DATA SHOWN:
....
(** * idawasm: the WebAssembly processor module (src/idawasm/processor.py)

    A shallow embedding of the module parser, the control-flow resolver, the
    edge synthesizer and the IDA entry points of [wasm_processor_t], with the
    properties of the specification proved (or refuted) over it.

    Conventions
    - Python [int] is [Z]; a value decoded from a [VarUInt32Field] is [N]
      (the decoder never yields a negative number there).
    - An exception is a value of [exn]; a call that may raise returns
      [Result A].
    - A dict whose iteration order is observable is an insertion-ordered
      association list ([dict]); a dict that is only looked up is a [gmap].
    - The structures produced by the [wasm] package (the decoder, which is not
      part of this repository) are records carrying the decoded fields and the
      encoded byte length of each field. *)

From Stdlib Require Import ZArith List String Lia.
From stdpp Require Import base option list gmap strings pretty.

Local Open Scope Z_scope.

(** ** Exceptions *)

Inductive exn : Type :=
| SectionNotFoundError (section_id : Z)
| IndexError
| KeyError
| AttributeError
| TypeError
| UnicodeDecodeError
| NotImplementedError
| RuntimeError.

Inductive Result (A : Type) : Type :=
| Ok (a : A)
| Raise (e : exn).
Arguments Ok {A} a.
Arguments Raise {A} e.

#[global] Instance Result_ret : MRet Result := fun _ a => Ok a.
#[global] Instance Result_bind : MBind Result := fun _ _ f m =>
  match m with
  | Ok a => f a
  | Raise e => Raise e
  end.

#[global] Instance Result_fmap : FMap Result := fun _ _ f m =>
  match m with
  | Ok a => Ok (f a)
  | Raise e => Raise e
  end.

Definition is_Ok {A} (r : Result A) : bool :=
  match r with Ok _ => true | Raise _ => false end.

(** [l[i]] for a non-negative index: [IndexError] out of range. *)
Definition py_index {A} (l : list A) (i : N) : Result A :=
  match l !! N.to_nat i with
  | Some x => Ok x
  | None => Raise IndexError
  end.

(** ** Python dicts with observable order *)

Section Dict.
Context {K V : Type} `{EqDecision K}.

Definition dict := list (K * V).

Fixpoint dict_get (d : list (K * V)) (k : K) : option V :=
  match d with
  | [] => None
  | (k', v) :: d' => if decide (k' = k) then Some v else dict_get d' k
  end.

(** [d[k] = v]: an existing key keeps its position, a new key goes last. *)
Fixpoint dict_set (d : list (K * V)) (k : K) (v : V) : list (K * V) :=
  match d with
  | [] => [(k, v)]
  | (k', v') :: d' =>
      if decide (k' = k) then (k, v) :: d' else (k', v') :: dict_set d' k v
  end.

Definition dict_values (d : list (K * V)) : list V := map snd d.
Definition dict_keys (d : list (K * V)) : list K := map fst d.

(** [d[k]]: [KeyError] when the key is absent. *)
Definition dict_item (d : list (K * V)) (k : K) : Result V :=
  match dict_get d k with
  | Some v => Ok v
  | None => Raise KeyError
  end.
End Dict.
Arguments dict K V : clear implicits.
....
EXERCISE: Your task is to reproduce the records in full, without any alteration.

RESULT OF THIS EXERCISE:
(** * idawasm: the WebAssembly processor module (src/idawasm/processor.py)

    A shallow embedding of the module parser, the control-flow resolver, the
    edge synthesizer and the IDA entry points of [wasm_processor_t], with the
    properties of the specification proved (or refuted) over it.

    Conventions
    - Python [int] is [Z]; a value decoded from a [VarUInt32Field] is [N]
      (the decoder never yields a negative number there).
    - An exception is a value of [exn]; a call that may raise returns
      [Result A].
    - A dict whose iteration order is observable is an insertion-ordered
      association list ([dict]); a dict that is only looked up is a [gmap].
    - The structures produced by the [wasm] package (the decoder, which is not
      part of this repository) are records carrying the decoded fields and the
      encoded byte length of each field. *)

From Stdlib Require Import ZArith List String Lia.
From stdpp Require Import base option list gmap strings pretty.

Local Open Scope Z_scope.

(** ** Exceptions *)

Inductive exn : Type :=
| SectionNotFoundError (section_id : Z)
| IndexError
| KeyError
| AttributeError
| TypeError
| UnicodeDecodeError
| NotImplementedError
| RuntimeError.

Inductive Result (A : Type) : Type :=
| Ok (a : A)
| Raise (e : exn).
Arguments Ok {A} a.
Arguments Raise {A} e.

#[global] Instance Result_ret : MRet Result := fun _ a => Ok a.
#[global] Instance Result_bind : MBind Result := fun _ _ f m =>
  match m with
  | Ok a => f a
  | Raise e => Raise e
  end.

#[global] Instance Result_fmap : FMap Result := fun _ _ f m =>
  match m with
  | Ok a => Ok (f a)
  | Raise e => Raise e
  end.

Definition is_Ok {A} (r : Result A) : bool :=
  match r with Ok _ => true | Raise _ => false end.

(** [l[i]] for a non-negative index: [IndexError] out of range. *)
Definition py_index {A} (l : list A) (i : N) : Result A :=
  match l !! N.to_nat i with
  | Some x => Ok x
  | None => Raise IndexError
  end.

(** ** Python dicts with observable order *)

Section Dict.
Context {K V : Type} `{EqDecision K}.

Definition dict := list (K * V).

Fixpoint dict_get (d : list (K * V)) (k : K) : option V :=
  match d with
  | [] => None
  | (k', v) :: d' => if decide (k' = k) then Some v else dict_get d' k
  end.

(** [d[k] = v]: an existing key keeps its position, a new key goes last. *)
Fixpoint dict_set (d : list (K * V)) (k : K) (v : V) : list (K * V) :=
  match d with
  | [] => [(k, v)]
  | (k', v') :: d' =>
      if decide (k' = k) then (k, v) :: d' else (k', v') :: dict_set d' k v
  end.

Definition dict_values (d : list (K * V)) : list V := map snd d.
Definition dict_keys (d : list (K * V)) : list K := map fst d.

(** [d[k]]: [KeyError] when the key is absent. *)
Definition dict_item (d : list (K * V)) (k : K) : Result V :=
  match dict_get d k with
  | Some v => Ok v
  | None => Raise KeyError
  end.
End Dict.
Arguments dict K V : clear implicits.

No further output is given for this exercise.